Alla vigilia del voto i sondaggi davano i tre maggiori partiti finlandesi staccati tra loro per pochi decimi al 20% ognuno. Marin, veniva evidenziato, doveva fare attenzione soprattutto all’ultradestra che aveva impostato una dura campagna elettorale, utilizzando a spron battuto i social media. La popolarità della premier contro la forza di TikTok, era stato pronosticato. Alla fine, ha vinto il terzo incomodo, l’unico uomo tra i leader, il centrista Petteri Orpo. Emblematici i temi su cui ci si è confrontati: lavoro, immigrazione, debito, tasse, Russia. Con una popolazione in rapido declino demografico (meno di 50mila nascite annue), la Finlandia ha una cronica mancanza di lavoratori (i posti vacanti sono passati dal 25% nel 2019 al 60% nel 2022). Helsinki si trova nella necessità di doverli cercare all’estero.
La paura è, però, di ritrovarsi nella stessa situazione della Svezia, dove vi sono problemi di integrazione ed, è stato denunciato, si sono create delle enclave, in cui nemmeno la polizia entra più. Soprattutto nella capitale e nella seconda città del Paese, Turku, difficoltà con gli immigrati vengono già segnalate da tempo.
Le destre hanno accusato così lo Stato sociale nazionale, definito troppo generoso e poco stimolante per gli stranieri - non abituati a certe condizioni di favore - ad impegnarsi come si deve; i sussidi ai disoccupati poi sarebbero eccessivi. Se il discorso passa alla forza lavoro specializzata, in Finlandia è notte fonda.

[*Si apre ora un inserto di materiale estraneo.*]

(** C7: on a successful response whose [Content-Length] is missing, not a
    number or negative, the wrapper logs a warning and hands back the
    response with no listener attached; during the download the progress
    handler is never called and the clock never read, and the transfer
    runs as usual: with a destination that can be opened and a body that
    ends well it succeeds and the file holds the whole body. *)
Theorem C7_invalid_content_length_disables_progress
  env url outputPath m cm w r :
  let w1 := addEvents w [EvLog NewLine ""] in
  let w2 := addEvents w1 [EvFetch url 300000] in
  let warned :=
    addEvents w2
      [EvLog Warn ("Progress callback not supported for network request because 'Content-Length' header missing or invalid in response from URL: " ++ url)] in
  network env w2 url = FetchResponds r ->
  ok r = true ->
  missingOrInvalid env (contentLength r) = true ->
  wrapFetchWithProgress env url {| timeout := 300000 |}
    (createProgressTracker m cm) w1
  = (Ok {| response := r; listeners := None |}, warned)
  /\ (forall res w',
        downloadFileWithProgressTrackerAsync env url outputPath m cm w
        = (res, w') ->
        trace w' = trace warned
        /\ filter isProgress (trace w') = filter isProgress (trace w)
        /\ clockReads w' = clockReads w)
  /\ (forall d0,
        writeFile outputPath "" (disk w) = Some d0 ->
        failure r = None ->
        exists w',
          downloadFileWithProgressTrackerAsync env url outputPath m cm w
          = (Ok tt, w')
          /\ lookup outputPath (disk w') = Some (File (bodyOf r))).
Proof.
  intros w1 w2 warned Hnet Hok Hbad.
  assert (wrapFetchWithProgress env url {| timeout := 300000 |}
            (createProgressTracker m cm) w1
          = (Ok {| response := r; listeners := None |}, warned)) as Hwrap.
  { unfold wrapFetchWithProgress, fetch. mrun. cbn [timeout].
    change {| disk := disk w1; trace := trace w1 ++ [EvFetch url 300000];
              uuidsDrawn := uuidsDrawn w1; clockReads := clockReads w1 |}
      with w2.
    rewrite Hnet. cbv beta iota. rewrite Hok.
    rewrite (invalid_header_is_rejected _ _ Hbad). reflexivity. }
  split; [exact Hwrap|]. split.
  - intros res w'. rewrite download_unfold. fold w1.
    unfold tryCatch, bind at 1. change (1000 * 60 * 5)%Z with 300000%Z.
    rewrite Hwrap. cbv beta iota. cbn [response]. rewrite Hok. cbn [negb].
    set (I := fun x : World =>
                trace x = trace warned /\ clockReads x = clockReads w).
    assert (forall x d, I x -> I (withDisk x d)) as HI by (intros x d H; exact H).
    assert (I warned) as Hw by (split; reflexivity).
    pose proof (keeps_pipeline_unlistened I HI env r outputPath warned Hw) as Hp.
    destruct (pipeline env _ outputPath warned) as [[[]|e] w3]; cbn [snd] in Hp.
    + intros H; inversion H; subst. destruct Hp as [Ht Hc].
      repeat split; auto. rewrite Ht. unfold warned, w2, w1. cbn [trace addEvents].
      rewrite !filter_app. cbn [filter isProgress]. now rewrite !app_nil_r.
    + intros H.
      pose proof (keeps_download_catch I HI outputPath e w3 Hp) as Hc.
      unfold I in Hc. rewrite H in Hc. cbn [snd] in Hc. destruct Hc as [Ht Hc].
      repeat split; auto. rewrite Ht. unfold warned, w2, w1. cbn [trace addEvents].
      rewrite !filter_app. cbn [filter isProgress]. now rewrite !app_nil_r.
  - intros d0 Hopen Hend. rewrite download_unfold. fold w1.
    unfold tryCatch, bind at 1. change (1000 * 60 * 5)%Z with 300000%Z.
    rewrite Hwrap. cbv beta iota. cbn [response]. rewrite Hok. cbn [negb].
    unfold pipeline. cbn [listeners response]. rewrite Hend.
    unfold bind at 1. unfold fs_write at 1. mrun.
    change (disk warned) with (disk w). rewrite Hopen.
    destruct (pump_unlistened env outputPath (chunks r) "" initialProgressState
                (withDisk warned d0) (disk w) Hopen) as (w' & Hrun & _ & Hlk).
    change {| disk := d0; trace := trace warned;
              uuidsDrawn := uuidsDrawn warned;
              clockReads := clockReads warned |} with (withDisk warned d0).
    rewrite Hrun. cbn [notify]. exists w'. split; [reflexivity|exact Hlk].
Qed.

Il sistema sanitario nazionale non riesce a trovare infermieri nemmeno a pagarli oro. In tutto sono ben 56 i settori in cerca di lavoratori ben addestrati e con esperienza. Nei mesi scorsi si è corsi ai ripari con i profughi ucraini, ma è stato un palliativo. L’industria tecnologica - la Finlandia è pur sempre la patria della «Nokia» - ad esempio necessita di non meno 130mila impiegati nei prossimi 10 anni.
Il «Paese dei mille laghi», tra i più felici al mondo (stando alle relative classiche), però, non si propone sui mercati internazionali del lavoro come dovrebbe - sostengono gli esperti - temendo forse contraccolpi inattesi.
Ma ci rendiamo conto: a Marin è stato pure rinfacciato di aver fatto troppo debito (dal 64 al 73% del Pil in 4 anni) per sostenere lo Stato sociale. E allora, che fare?
Gli elettori scandinavi sembrano ora aver dato il loro responso: saranno i nuovi leader a dover trovare le giuste modifiche ad un modello, ammirato per decenni, che rischia il tramonto. Ma intanto, la Finlandia è da oggi un nuovo Paese della Nato.